> [Input data]
# # # #

Lemma exec_fills tasks (order : list nat) futures (i : nat) :
  i ∈ order → (i < length tasks)%nat →
  is_Some (Dask.exec tasks order futures !! i).
Proof.
  revert futures. induction order as [| j order IH]; intros futures Hin Hlt.
  - by apply elem_of_nil in Hin.
  - apply elem_of_cons in Hin as [<- | Hin]; simpl.
    + destruct (lookup_lt_is_Some_2 tasks i Hlt) as [d Hd]. rewrite Hd.
      destruct (futures !! i) eqn:Hi.
      * apply exec_keeps. by rewrite Hi.
      * apply exec_keeps. by rewrite lookup_insert_eq.
    + destruct (tasks !! j); [| by apply IH].
      destruct (futures !! j); by apply IH.
Qed.

(** Running the tasks in the order of the list is a complete run. *)
Lemma exec_in_order tasks :
  Dask.persisted tasks (Dask.exec tasks (seq 0 (length tasks)) ∅)
  ∧ Dask.finished tasks (Dask.exec tasks (seq 0 (length tasks)) ∅).
Proof.
  split; [apply exec_persisted, rtc_refl |].
  intros i Hlt. apply exec_fills; [| done].
  apply elem_of_seq. lia.
Qed.

(** A complete run has an outcome. *)
Lemma finished_compute tasks futures :
  Dask.persisted tasks futures → Dask.finished tasks futures →
  ∃ r, Dask.compute tasks futures r.
Proof.
  intros Hrun Hfin.
  destruct (Dask.comprehension Dask.run_task tasks) as [values | e] eqn:Hc.
  - exists (Ok values). apply comprehension_ok in Hc.
    apply Forall2_same_length_lookup in Hc as [Hlen Hc].
    constructor; [done |].
    intros i v Hv.
    assert (i < length tasks)%nat as Hlt
        by (rewrite Hlen; by eapply lookup_lt_Some).
    destruct (Hfin i Hlt) as [r Hr].
    destruct (persisted_futures _ _ Hrun i r Hr) as (d & Hd & ->).
    rewrite Hr. f_equal. by apply (Hc i d v).
  - exists (Raise e). apply comprehension_raise in Hc as (i & d & Hd & He).
    assert (i < length tasks)%nat as Hlt by by eapply lookup_lt_Some.
    destruct (Hfin i Hlt) as [r Hr].
    destruct (persisted_futures _ _ Hrun i r Hr) as (d' & Hd' & ->).
    apply (Dask.compute_raise _ _ i); [done | done |].
    rewrite Hr. congruence.
Qed.

(** The outcome of any run of the delayed calls of [f], when it is a
    list of results, is the list that the sequential loop builds. *)
Lemma compute_delayed_sequential f (l : list A) futures
    (r : result (list R)) :
  Dask.persisted (Dask.delayed f <$> l) futures →
  Dask.compute (Dask.delayed f <$> l) futures r →
  ∀ values, r = Ok values ↔ Dask.comprehension f l = Ok values.
Proof.
  intros Hrun Hcomp values.
  assert (∀ i a v, l !! i = Some a → futures !! i = Some v → v = f a) as Hfut.
  { intros i a v Ha Hv.
    destruct (persisted_futures _ _ Hrun i v Hv) as (d & Hd & ->).
    rewrite list_lookup_fmap, Ha in Hd. by injection Hd as <-. }
  rewrite comprehension_ok.
  destruct Hcomp as [values' Hlen Hvals | i e Hfin Hlt Hi].
  - rewrite length_fmap in Hlen.
    assert (Forall2 (λ a v, f a = Ok v) l values') as Hseq.
    { apply Forall2_same_length_lookup. split; [done |].
      intros i a v Ha Hv. symmetry. by apply (Hfut i a (Ok v)), Hvals. }
    split; [by intros [= <-] |].
    intros Hseq'. f_equal.
    apply list_eq_same_length with (length l);
      [symmetry; by eapply Forall2_length | done |].
    intros i v v' _ Hv Hv'.
    destruct (lookup_lt_is_Some_2 l i) as [a Ha];
      [rewrite <- Hlen; by eapply lookup_lt_Some |].
    pose proof (Forall2_lookup_lr _ _ _ _ _ _ Hseq Ha Hv) as E1.
    pose proof (Forall2_lookup_lr _ _ _ _ _ _ Hseq' Ha Hv') as E2.
    simpl in *. congruence.
  - split; [done |]. intros Hseq. exfalso.
    rewrite length_fmap in Hlt.
    destruct (lookup_lt_is_Some_2 l i Hlt) as [a Ha].
    destruct (Forall2_lookup_l _ _ _ _ _ Hseq Ha) as (v & _ & Hfa).
    specialize (Hfut i a _ Ha Hi). simpl in *. congruence.
Qed.

End DaskProofs.

(** C9: the cell that loads the scenes calls [dask.delayed], the delayed
    [get_item], [dask.persist] and [dask.compute] and nothing else; the run
    completes, and whatever the order in which the cluster finishes the
    tasks, [dask.compute] returns a list of (data, labels) pairs exactly
    when the sequential loop over the label items does, and then the same
    list. *)
Theorem load_scenes_parallel {Item Shape : Type} `{!Stac Item Shape}
    (w : Services Item) (label_items sentinel_items : list Item)
    (assets : list string) :
  let tasks := load_scenes_delayed w label_items sentinel_items assets in
  (flat_map Nb.stmt_calls ∘ Nb.cell_body) <$> Nb.segmentation !! 23%nat
  = Some [ Some ["dask"; "delayed"]; Some ["get_item_"];
           Some ["dask"; "persist"]; Some ["dask"; "compute"] ]
  ∧ (∃ futures r, Dask.persisted tasks futures ∧ Dask.compute tasks futures r)
  ∧ ∀ futures r,
      Dask.persisted tasks futures →
      Dask.compute tasks futures r →
      ∀ Xys, r = Ok Xys
             ↔ load_scenes_sequential w label_items sentinel_items assets
               = Ok Xys.
Proof.
  intros tasks. split; [vm_compute; reflexivity |]. split.
  - destruct (exec_in_order tasks) as [Hrun Hfin].
    destruct (finished_compute tasks _ Hrun Hfin) as [r Hr].
    by exists (Dask.exec tasks (seq 0 (length tasks)) ∅), r.
  - intros futures r Hrun Hcomp.
    by apply (compute_delayed_sequential _ label_items futures).
Qed.

Lemma load_scenes_parallel_witness :
  let scenes := [Rect.half_clear; Rect.full_cloudy; Rect.full_hazy] in
  let bands := ["B03"; "B04"; "B05"] in
  let tasks :=
    load_scenes_delayed World.live [Rect.chip; chip_east] scenes bands in
  let futures := Dask.exec tasks [1; 0]%nat ∅ in
  Dask.persisted tasks futures
  ∧ Dask.compute tasks futures (Ok [live_pair; live_pair])
  ∧ load_scenes_sequential World.live [Rect.chip; chip_east] scenes bands
    = Ok [live_pair; live_pair].
Proof.
  intros scenes bands tasks futures.
  assert (Dask.persisted tasks futures) as Hrun
      by apply exec_persisted, rtc_refl.
  assert (Dask.compute tasks futures (Ok [live_pair; live_pair])) as Hcomp.
  { constructor; [reflexivity |].
    intros [| [| i]] v; simpl; [| | done]; intros [= <-];
      vm_compute; reflexivity. }
  split; [exact Hrun |]. split; [exact Hcomp |].
  apply (proj2 (proj2 (load_scenes_parallel World.live [Rect.chip; chip_east]
                         scenes bands)) futures _ Hrun Hcomp).
  reflexivity.
Defined.

Example load_scenes_failure :
  load_scenes_sequential World.live [Rect.chip; Rect.point_chip]
    [Rect.full_hazy] ["B03"]
  = Raise ZeroDivisionError.
Proof. vm_compute. reflexivity. Qed.

(** ** The deployment *)

Example make_recipes :
  (λ r, (Make.target r, Make.program <$> Make.recipe r))
    <$> Make.rules Make.Makefile
  = [ ("group", ["az"]); ("cluster", ["az"; "az"]);
      ("userpools", ["#"; "az"]); ("storage", ["az"; "az"]);
      ("hub", ["helm"]); ("scale", ["az"]); ("clean", ["az"]) ].
Proof. vm_compute. reflexivity. Qed.

(** C7: the Makefile has exactly the targets group, cluster, userpools,
    storage, hub, scale and clean, and every command of every recipe
    invokes [az] or [helm]. *)
Theorem makefile_targets :
  Make.targets_of Make.Makefile
  = ["group"; "cluster"; "userpools"; "storage"; "hub"; "scale"; "clean"]
  ∧ Forall (λ r, Forall (λ c, Make.program c = "az"
                              ∨ Make.program c = "helm")
                        (Make.commands r))
           (Make.rules Make.Makefile).
Proof.
  split; [vm_compute; reflexivity |].
  vm_compute.
  repeat match goal with
         | |- Forall _ _ => constructor
         | |- _ ∨ _ => first [left; reflexivity | right; reflexivity]
         end.
Qed.


(** ** The notebooks *)

(** C10: in the exploratory notebook the catalog of labels is opened
    first, then an item is fetched, its raster is loaded, the Planetary
    Computer's catalog is searched, the imagery is reprojected and cropped,
    and the estimator is fitted (and later asked to predict from the
    arrays); and run from top to bottom no statement reads a name before a
    statement that binds it. *)
Theorem explore_in_order :
  (λ callee, Nb.first_call callee Nb.explore) <$> explore_flow
  = [Some 3; Some 7; Some 16; Some 24; Some 35; Some 54]%nat
  ∧ increasing ((λ callee, Nb.first_call callee Nb.explore) <$> explore_flow)
    = true
  ∧ Nb.first_call ["clf"; "predict"] Nb.explore = Some 62%nat
  ∧ Nb.runs_in_order Nb.explore = true.
Proof. repeat split; vm_compute; reflexivity. Qed.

# # # #

> [What the exercise asks] Within the data above, filter for lines containing the word "predict" and copy each one.

> [Answer space]
    and the estimator is fitted (and later asked to predict from the
  ∧ Nb.first_call ["clf"; "predict"] Nb.explore = Some 62%nat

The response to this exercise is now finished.